(** C1, as the code has it.  For a request other than [OPTIONS] whose
    target contains the text [__proxy_redirect_mode=]: when the target
    parses as a URL, the URL passed to [fetch] is that URL serialised again
    after every query pair named [__proxy_redirect_mode] was deleted, so its
    query holds the other pairs only and the text carries no parameter of
    that name; when parsing throws, the target is passed to [fetch] as it
    was. *)
Theorem mode_parameter_stripped (host : Host) (request : Request.t)
    (url : URL) :
  Request.method request <> "OPTIONS" ->
  URL_new host (Request.url request) = Normal url ->
  Str.startsWith "http" (Worker.candidateUrl url) = true ->
  Str.includes "__proxy_redirect_mode=" (Worker.candidateUrl url) = true ->
  (forall target,
     URL_new host (Worker.candidateUrl url) = Normal target ->
     Url.delimited target ->
     let stripped := Url.searchParams_delete "__proxy_redirect_mode" target in
     exists init,
       calls (Worker.fetch host request) = [(Url.toString stripped, init)] /\
       Url.searchParams stripped
         = URLSearchParams.delete "__proxy_redirect_mode"
             (Url.searchParams target) /\
       URLSearchParams.has "__proxy_redirect_mode" (Url.searchParams stripped)
         = false /\
       Url.mentions "__proxy_redirect_mode" (Url.toString stripped) = false) /\
  (forall e,
     URL_new host (Worker.candidateUrl url) = Throw e ->
     exists init,
       calls (Worker.fetch host request) = [(Worker.candidateUrl url, init)]).
Proof.
  intros M P G I. split.
  - intros target T D stripped.
    exists (Worker.fetchOptions request (Worker.isManualMode request url)).
    split; [|split; [|split]].
    + rewrite (dispatch_shape host request M url P G).
      unfold Worker.strippedUrl.
      change (Worker.modeParam ++ "=")%string with "__proxy_redirect_mode=".
      rewrite I, T. reflexivity.
    + apply searchParams_after_delete.
    + unfold stripped. rewrite searchParams_after_delete. apply has_delete.
    + apply mentions_after_delete, D.
  - intros e T.
    exists (Worker.fetchOptions request (Worker.isManualMode request url)).
    rewrite (dispatch_shape host request M url P G).
    rewrite strippedUrl_unchanged by (right; exists e; exact T).
    reflexivity.
Qed.

Lemma mode_parameter_stripped_witness :
  let host := Reference.edge (Reference.always
                (Reference.found302 "https://example.com/final")) in
  let request :=
    Reference.get
      "https://proxy.example/https://example.com/redirect?to=/final&__proxy_redirect_mode=manual"
      [] in
  let target :=
    mkURL "https://example.com" "/redirect"
          (Some "to=/final&__proxy_redirect_mode=manual") None in
  let stripped := Url.searchParams_delete "__proxy_redirect_mode" target in
  let unparsable :=
    Reference.get "https://proxy.example/httpfoo?__proxy_redirect_mode=manual"
      [] in
  (Url.toString stripped = "https://example.com/redirect?to=%2Ffinal" /\
   exists init,
     calls (Worker.fetch host request) = [(Url.toString stripped, init)] /\
     Url.searchParams stripped
       = URLSearchParams.delete "__proxy_redirect_mode"
           (Url.searchParams target) /\
     URLSearchParams.has "__proxy_redirect_mode" (Url.searchParams stripped)
       = false /\
     Url.mentions "__proxy_redirect_mode" (Url.toString stripped) = false) /\
  (exists init,
     calls (Worker.fetch host unparsable)
     = [("httpfoo?__proxy_redirect_mode=manual", init)]).
Proof.
  intros host request target stripped unparsable. split.
  - split; [reflexivity|].
    assert (M : Request.method request <> "OPTIONS") by discriminate.
    apply (proj1 (mode_parameter_stripped host request
                    (mkURL "https://proxy.example"
                           "/https://example.com/redirect"
                           (Some "to=/final&__proxy_redirect_mode=manual")
                           None)
                    M eq_refl eq_refl eq_refl)
             target eq_refl).
    split; reflexivity.
  - assert (M : Request.method unparsable <> "OPTIONS") by discriminate.
    exact (proj2 (mode_parameter_stripped host unparsable
                    (mkURL "https://proxy.example" "/httpfoo"
                           (Some "__proxy_redirect_mode=manual") None)
                    M eq_refl eq_refl eq_refl)
             Reference.invalidUrl eq_refl).
Defined.

(** C1 as stated fails, in two ways.  First, a target that passes the guard
    but does not parse as a URL: line 29 throws, the empty [catch] keeps the
    text, and [fetch] is called with the parameter in it.  Second, a target
    whose parameter name is percent-encoded: [url.searchParams] decodes it,
    so line 25 reads it and switches to manual mode, but the text test of
    line 27 does not find it and the URL goes out as it came. *)
Lemma mode_parameter_forwarded :
  let host := Reference.edge (Reference.always Reference.ok200) in
  let unparsable :=
    Reference.get "https://proxy.example/httpfoo?__proxy_redirect_mode=manual"
      [] in
  let encoded :=
    Reference.get
      "https://proxy.example/https://example.com/?%5F_proxy_redirect_mode=manual"
      [] in
  (Url.mentions "__proxy_redirect_mode" "httpfoo?__proxy_redirect_mode=manual"
     = true /\
   calls (Worker.fetch host unparsable)
     = [("httpfoo?__proxy_redirect_mode=manual",
         Worker.fetchOptions unparsable true)] /\
   ~ (forall call, In call (calls (Worker.fetch host unparsable)) ->
        Url.mentions "__proxy_redirect_mode" (fst call) = false)) /\
  (Url.mentions "__proxy_redirect_mode"
     "https://example.com/?%5F_proxy_redirect_mode=manual" = true /\
   calls (Worker.fetch host encoded)
     = [("https://example.com/?%5F_proxy_redirect_mode=manual",
         Worker.fetchOptions encoded true)] /\
   ~ (forall call, In call (calls (Worker.fetch host encoded)) ->
        Url.mentions "__proxy_redirect_mode" (fst call) = false)).
Proof.
  intros host unparsable encoded. split.
  - split; [reflexivity|]. split; [reflexivity|]. intros H.
    specialize (H _ (or_introl eq_refl)). discriminate H.
  - split; [reflexivity|]. split; [reflexivity|]. intros H.
    specialize (H _ (or_introl eq_refl)). discriminate H.
Qed.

+++

• **Required work**: When a line in the data contains the string "apply", copy that line.

• **Output for this task**:
    + apply searchParams_after_delete.
    + unfold stripped. rewrite searchParams_after_delete. apply has_delete.
    + apply mentions_after_delete, D.
    apply (proj1 (mode_parameter_stripped host request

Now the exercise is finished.